MENTOR CHWs provide a comprehensive health package enabling diagnosis and treatment of the key diseases that cause the most morbidity and mortality in CAR, such as malaria, diarrhoea and respiratory diseases.

The CHWs also screen for malnutrition and support vaccinations and mass drug administration campaigns against neglected tropical diseases. A key part of the programme allows the CHWs to directly pay for serious cases to be transported from their communities to health facilities or a hospital for treatment.

Occasionally, sudden insecurity can lead to whole communities becoming displaced at short notice. Because CHWs can move with their communities, they are able to provide continuous medical support to those most in need.

In 2021 there was a total of 142,381 consultations with community health workers in 10 districts, of which nearly 90,000 were for children under five.

In CAR, female community leaders known as Female Focal Points, work alongside CHWs to provide maternal and children services in an environment where it is especially difficult to recruit female community health workers. This has increased the number of consultations on women’s health issues and for victims of gender-based violence. They also ensure information about vaccinations, breastfeeding and giving birth is more easily accepted.

Refresher training for 305 community health workers, known locally as Agentes Polivalentes Elementares (APEs), was recently completed in 11 districts in Cabo Delgado Province, Mozambique. Delivered with the provincial Ministry of Health, the training covered hygiene promotion, malaria case management, medical supply chains and registering and reporting cases.

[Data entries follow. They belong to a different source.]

(** No nonce from 1 to NEDGES - 1 has the edge (0, 0), which the packed
    form reads as the null edge. *)
Hypothesis Hnonnull : forall n, 0 < n < NEDGES EDGEBITS ->
  ~ (dipnode SIPROUND EDGEBITS sipkeys n 0 = 0
     /\ dipnode SIPROUND EDGEBITS sipkeys n 1 = 0).

Lemma trim_seed_expand_1_2 (buf0 : list Z) :
  trim_seed SIPROUND EDGEBITS XBITS YBITS ZBITS FLUSHA FLUSHB EDGES_A EDGES_B
    NA NB 0 (with_expand 1 tp) sipkeys buf0
  = trim_seed SIPROUND EDGEBITS XBITS YBITS ZBITS FLUSHA FLUSHB EDGES_A EDGES_B
      NA NB 0 (with_expand 2 tp) sipkeys buf0.
Proof using HX HY HZ Hbits HFA HcapA HFB HcapB Hnonnull.
  unfold trim_seed, with_expand. cbn [expand genA genB tp_trim].
  change (negb (0 =? 0) || (1 =? 0)) with false.
  change (negb (0 =? 0) || (2 =? 0)) with false.
  change (1 =? 1) with true. change (2 =? 1) with false. cbv iota.
  fold (with_expand 1 tp). fold (with_expand 2 tp).
  pose proof (Cuckoo_SeedA_nonces SIPROUND EDGEBITS XBITS YBITS ZBITS sipkeys
                HX HY HZ Hbits FLUSHA EDGES_A (blocks (genA tp)) (tpb (genA tp))
                (region (NX2 XBITS YBITS * EDGES_A)) (zeroed (NX2 XBITS YBITS))
                HFA HcapA
                (nonces_region EDGEBITS XBITS YBITS ZBITS HX HY HZ Hbits _)
                (zeroed_nonneg _)) as [HAB _].
  destruct (Cuckoo_SeedA _ _ _ _ _ _ _ _ _ _ _ _ _ _) as [bufferAB indexesE1].
  cbn [fst] in HAB.
  assert (Hsame : forall e,
            SeedB_launches XBITS YBITS ZBITS FLUSHB EDGES_A NA compact_edge
              (with_expand e tp) sipkeys bufferAB indexesE1
            = SeedB_launches XBITS YBITS ZBITS FLUSHB EDGES_A NA compact_edge
                tp sipkeys bufferAB indexesE1) by reflexivity.
  rewrite !Hsame.
  pose proof (SeedB_launches_nonces bufferAB indexesE1 HAB) as HA.
  destruct (SeedB_launches _ _ _ _ _ _ _ _ _ _ _) as [bufferA indexesE0].
  cbn [fst] in HA.
  assert (Hsame0 : forall e (mk : Z -> Z -> Z -> uint2),
            Round0_launches XBITS YBITS ZBITS EDGES_A EDGES_B NB compact_edge mk
              (with_expand e tp) sipkeys bufferA indexesE0
            = Round0_launches XBITS YBITS ZBITS EDGES_A EDGES_B NB compact_edge
                mk tp sipkeys bufferA indexesE0) by reflexivity.
  assert (Hsame0' : forall e (mk : Z -> Z -> Z -> Z),
            Round0_launches XBITS YBITS ZBITS EDGES_A EDGES_B NB compact_edge mk
              (with_expand e tp) sipkeys bufferA indexesE0
            = Round0_launches XBITS YBITS ZBITS EDGES_A EDGES_B NB compact_edge
                mk tp sipkeys bufferA indexesE0) by reflexivity.
  rewrite Hsame0, Hsame0'. rewrite Round0_launches_packed.
  pose proof (Round0_launches_nonces bufferA indexesE0 HA) as HB.
  destruct (Round0_launches _ _ _ _ _ _ _ _ _ _ _ _) as [bufferB indexesB].
  cbn [fst snd] in *.
  unfold Round1_launch. cbn [tp_trim with_expand].
  apply (Round_packed_source SIPROUND EDGEBITS XBITS YBITS ZBITS sipkeys).
  intros k Hk. apply Hnonnull. specialize (HB k). lia.
Qed.

End ExpandOneTwo.



(** ** dipblock and the buffer it is given *)

(** X14: what dipblock returns depends on the key and on the block of 64
    nonces that its nonce lies in, not on which nonce of the block it is
    given, nor on what the 64 slots of the buffer held before: every slot
    is overwritten. *)
Theorem dipblock_overwrites_buffer (SIPROUND : lanes -> lanes)
    (K : siphash_keys) (n n' : Z) (buf buf' : list Z) :
  0 <= n < 2 ^ 32 -> 0 <= n' < 2 ^ 32 -> n / 64 = n' / 64 ->
  length buf = 64%nat -> length buf' = 64%nat ->
  dipblock SIPROUND K n buf = dipblock SIPROUND K n' buf'
  /\ length (snd (dipblock SIPROUND K n buf)) = 64%nat
  /\ snd (dipblock SIPROUND K n buf) !!! 63%nat = 0.
Proof.
  intros Hn Hn' Hblock Hlen Hlen'.
  destruct (dipblock_chain SIPROUND K n buf Hn Hlen) as (b & Heq & Hl & H63 & Hlt).
  destruct (dipblock_chain SIPROUND K n' buf' Hn' Hlen')
    as (b' & Heq' & Hl' & H63' & Hlt').
  rewrite Heq, Heq'. cbn [snd]. rewrite <- Hblock.
  split; [|split; [exact Hl|apply list_lookup_total_correct; exact H63]].
  f_equal. apply list_eq. intros j.
  destruct (decide (j < 63)%nat) as [Hj|Hj].
  - rewrite Hlt, Hlt' by exact Hj. rewrite Hblock. reflexivity.
  - destruct (decide (j = 63%nat)) as [->|Hne].
    + rewrite H63, H63'. reflexivity.
    + rewrite !lookup_ge_None_2 by lia. reflexivity.
Qed.

Lemma dipblock_overwrites_buffer_witness :
  dipblock sipround (mk_keys 1 2 3 4) 65 (replicate 64 0)
  = dipblock sipround (mk_keys 1 2 3 4) 100 (replicate 64 7)
  /\ length (snd (dipblock sipround (mk_keys 1 2 3 4) 65 (replicate 64 0))) = 64%nat
  /\ snd (dipblock sipround (mk_keys 1 2 3 4) 65 (replicate 64 0)) !!! 63%nat = 0.
Proof.
  apply (dipblock_overwrites_buffer sipround (mk_keys 1 2 3 4) 65 100
           (replicate 64 0) (replicate 64 7)).
  - lia.
  - lia.
  - reflexivity.
  - reflexivity.
  - reflexivity.
Defined.
(** bob is no operator: his stop of the running session changes nothing;
    his wrong answer to question 1 counts as one answer. *)
Lemma stop_needs_operator_witness :
  stopCommand (Some "bob") Demo.chan "!stop" Demo.bank_asked
    = Ret tt Demo.bank_asked.
Proof.
  destruct (stop_needs_operator Demo.bank_asked (Some "bob") Demo.chan "!stop")
    as [Hrefused _].
  apply Hrefused. right. reflexivity.
Defined.

Lemma wrong_answer_counts_only_witness :
  exists s', handleAnswer (Some "bob") Demo.chan "5" Demo.bank_asked = Ret tt s'
    /\ bot s' = bot Demo.bank_asked
    /\ timers (world s') = timers (world Demo.bank_asked).
Proof.
  destruct (wrong_answer_counts_only Demo.bank_asked "bob" Demo.chan "5" Demo.q1)
    as (s' & Hans & Hbot & Ht & _).
  - reflexivity.
  - reflexivity.
  - exists s'. split; [exact Hans|]. split; [exact Hbot | exact Ht].
Defined.

(** ** File names *)

Lemma chars_append (a b : string) :
  Js.chars (a +:+ b) = (Js.chars a ++ Js.chars b)%list.
Proof.
  unfold Js.chars, String.app. induction a as [|c a IH]; [reflexivity|].
  cbn. rewrite IH. reflexivity.
Qed.

Lemma str_chars (s : string) : Js.str (Js.chars s) = s.
Proof. apply string_of_list_ascii_of_string. Qed.

Lemma chars_str (l : list ascii) : Js.chars (Js.str l) = l.
Proof. apply list_ascii_of_string_of_list_ascii. Qed.

Lemma lastIndexOf_from_absent (c : ascii) (l : list ascii) (i found : Z) :
  ~ In c l -> Js.lastIndexOf_from c l i found = found.
Proof.
  revert i found. induction l as [|d l IH]; intros i found Hnot; [reflexivity|].
  cbn [Js.lastIndexOf_from].
  destruct (Ascii.eqb_spec d c) as [-> | Hne].
  - exfalso. apply Hnot. left. reflexivity.
  - apply IH. intros Hin. apply Hnot. right. exact Hin.
Qed.

Lemma lastIndexOf_from_last (c : ascii) (before after : list ascii) (i found : Z) :
  ~ In c after ->
  Js.lastIndexOf_from c (before ++ c :: after) i found
    = i + Z.of_nat (length before).
Proof.
  intros Hnot. revert i found.
  induction before as [|d before IH]; intros i found.
  - cbn [app Js.lastIndexOf_from length]. rewrite Ascii.eqb_refl.
    rewrite (lastIndexOf_from_absent c after (i + 1) i Hnot). lia.
  - cbn [app Js.lastIndexOf_from]. rewrite IH. cbn [length]. lia.
Qed.

(** The extension that loadQuestions reads off a file name, for names
    shorter than 2^32 characters: what follows the last dot; the empty
    string for a name without a dot, and also for a name that starts with
    its only dot, so that a file named [.txt] or [.json] is not taken for a
    bank. *)
Theorem extension_follows_last_dot :
  (forall file,
     Z.of_nat (length (Js.chars file)) < 2 ^ 32 ->
     ~ In "."%char (Js.chars file) ->
     extension file = "")
  /\ (forall base ext,
        Z.of_nat (length (Js.chars (base +:+ "." +:+ ext))) < 2 ^ 32 ->
        ~ In "."%char (Js.chars ext) ->
        extension (base +:+ "." +:+ ext)
          = if String.eqb base "" then "" else ext).
Proof.
  split.
  - intros file Hlen Hnot. unfold extension, Js.lastIndexOf.
    rewrite (lastIndexOf_from_absent _ _ _ _ Hnot).
    change (Js.to_uint32 (Z.lnot (- -1))) with 4294967294.
    change (2 ^ 32) with 4294967296 in Hlen.
    unfold Js.substr. rewrite drop_ge by lia. reflexivity.
  - intros base ext Hlen Hnot.
    assert (Hchars : Js.chars (base +:+ "." +:+ ext)
                     = (Js.chars base ++ "."%char :: Js.chars ext)%list).
    { rewrite !chars_append. reflexivity. }
    unfold extension, Js.lastIndexOf, Js.substr, Js.to_uint32.
    rewrite Hchars in *. rewrite (lastIndexOf_from_last _ _ _ _ _ Hnot).
    rewrite length_app in Hlen. cbn [length] in Hlen.
    change (2 ^ 32) with 4294967296 in *.
    replace (Z.lnot (- (0 + Z.of_nat (length (Js.chars base)))))
      with (Z.of_nat (length (Js.chars base)) - 1)
      by (unfold Z.lnot, Z.pred; lia).
    destruct (String.eqb_spec base "") as [-> | Hbase].
    + change (Z.of_nat (length (Js.chars "")) - 1) with (-1).
      change (-1 mod 4294967296) with 4294967295.
      rewrite drop_ge; [reflexivity|].
      rewrite length_app. cbn [length] in *. lia.
    + assert (Hpos : 0 < Z.of_nat (length (Js.chars base))).
      { destruct base as [|c base]; [congruence|]. cbn. lia. }
      rewrite Z.mod_small by lia.
      replace (Z.to_nat (Z.of_nat (length (Js.chars base)) - 1 + 2))
        with (length (Js.chars base) + 1)%nat by lia.
      rewrite <- drop_drop. rewrite drop_app_length. cbn [drop].
      apply str_chars.
Qed.
(** X20. No frame removes a step, and no frame changes a step that is not
    the last one: whatever frames follow, the list is at least as long, a
    step before the last is the same step at the same place, and every step
    keeps its id, its number and its timestamp. *)
Theorem reducer_never_rewrites_earlier_steps (frames : list StepFrame)
    (steps : list AgentStep.t) :
  length steps ≤ length (foldl reduce steps frames) ∧
  (∀ i s, steps !! i = Some s → i + 1 < length steps →
          foldl reduce steps frames !! i = Some s) ∧
  (∀ i s, steps !! i = Some s →
     ∃ s', foldl reduce steps frames !! i = Some s' ∧
           AgentStep.id s' = AgentStep.id s ∧
           AgentStep.stepNumber s' = AgentStep.stepNumber s ∧
           AgentStep.timestamp s' = AgentStep.timestamp s).
Proof.
  revert steps. induction frames as [|f frames IH]; intros steps; simpl.
  { split_and!; [done|done|]. intros i s Hi. by exists s. }
  destruct (IH (reduce steps f)) as (Hlen & Hclosed & Hident).
  destruct (reduce_step steps f)
    as [(x & Heq & _)|[Heq|(init & l & l' & -> & Heq & Hid & Hnum & Hts)]];
    rewrite Heq in *.
  - rewrite length_app in Hlen. simpl in Hlen. split_and!.
    + lia.
    + intros i s Hi Hlt. apply Hclosed.
      * by apply lookup_app_l_Some.
      * rewrite length_app. simpl. lia.
    + intros i s Hi. apply Hident. by apply lookup_app_l_Some.
  - done.
  - rewrite !length_app in *. simpl in *. split_and!.
    + done.
    + intros i s Hi Hlt. rewrite lookup_app_l in Hi by lia.
      apply Hclosed.
      * by apply lookup_app_l_Some.
      * lia.
    + intros i s Hi. apply lookup_app_Some in Hi as [Hi|[Hge Hi]].
      * apply Hident. by apply lookup_app_l_Some.
      * apply list_lookup_singleton_Some in Hi as [Hi <-].
        destruct (Hident i l') as (s' & Hs' & Hid' & Hnum' & Hts').
        { rewrite lookup_app_r by lia. by rewrite Hi. }
        exists s'. split; [done|]. by rewrite Hid', Hnum', Hts'.
Qed.

Lemma reduce_length (steps : list AgentStep.t) (f : StepFrame) :
  length steps ≤ length (reduce steps f) ∧
  length (reduce steps f) ≤ length steps + thinkingFrames [f] ∧
  (thinkingFrames [f] = 1 → 0 < length (reduce steps f)).
Proof.
  destruct f as [now data|data]; simpl.
  - unfold thinkingSteps. destruct (last steps) as [l|] eqn:Hlast.
    + apply last_Some in Hlast as [init ->].
      destruct (String.eqb _ _); rewrite ?insert_last, !length_app; simpl; lia.
    + rewrite length_app. simpl. lia.
  - unfold actionSteps. destruct (last steps) as [l|] eqn:Hlast; simpl.
    + rewrite length_insert. lia.
    + lia.
Qed.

Ongoing support for Agentes Polivalentes Elementares includes monthly visits for on-the-job coaching, enabling communication with referral centres (clinics and hospitals), and distributing forms to collect data.

From July 2021 to March 2022 there was a total of 256,737 outpatient consultations – 111,189 of these were confirmed cases of malaria. 65% of cases were treated by Agentes Polivalentes Elementares and the rest referred to local health centres for further consultation.

In Angola we support 187 community health workers – known locally as Agentes de Desenvolvimento Comunitário (ADECOS) – in Zaire and Uige provinces and 210 in Cunene and Cuando Cubango provinces.
ADECOS oversee malaria case management at a community level in co-ordination with the local health administration. As with other programmes, they test and treat non severe cases of malaria whilst referring more complicated cases to the nearest health facility.

In southern Angola where malaria transmission is low, the programme is gradually transitioning to an elimination through surveillance approach. ADECOS form part of this strategy by providing more granular and individual level data that can help identify focus of transmission. By diagnosing and treating cases as soon as possible, ADECOS also contribute to the interruption of transmission in these areas already targeting elimination.

In Venezuela, 453 trained community health workers carry out hygiene promotion activities door-to-door to reduce the spread of infectious diseases. Working from a network of regional health facilities, they also distribute lids for water containers and larvicide to prevent vectors such as mosquitos from breeding.

The programme is targeting communities in seven states in Venezuela affected by the economic and political crisis in the country.

As part of our Syria programme, we worked with local health partners in 2021 to support and train their 1,646 community health workers to diagnose and refer cases of leishmaniasis and other common infectious diseases. These CHWs now work directly with their community providing critical healthcare in this challenging setting.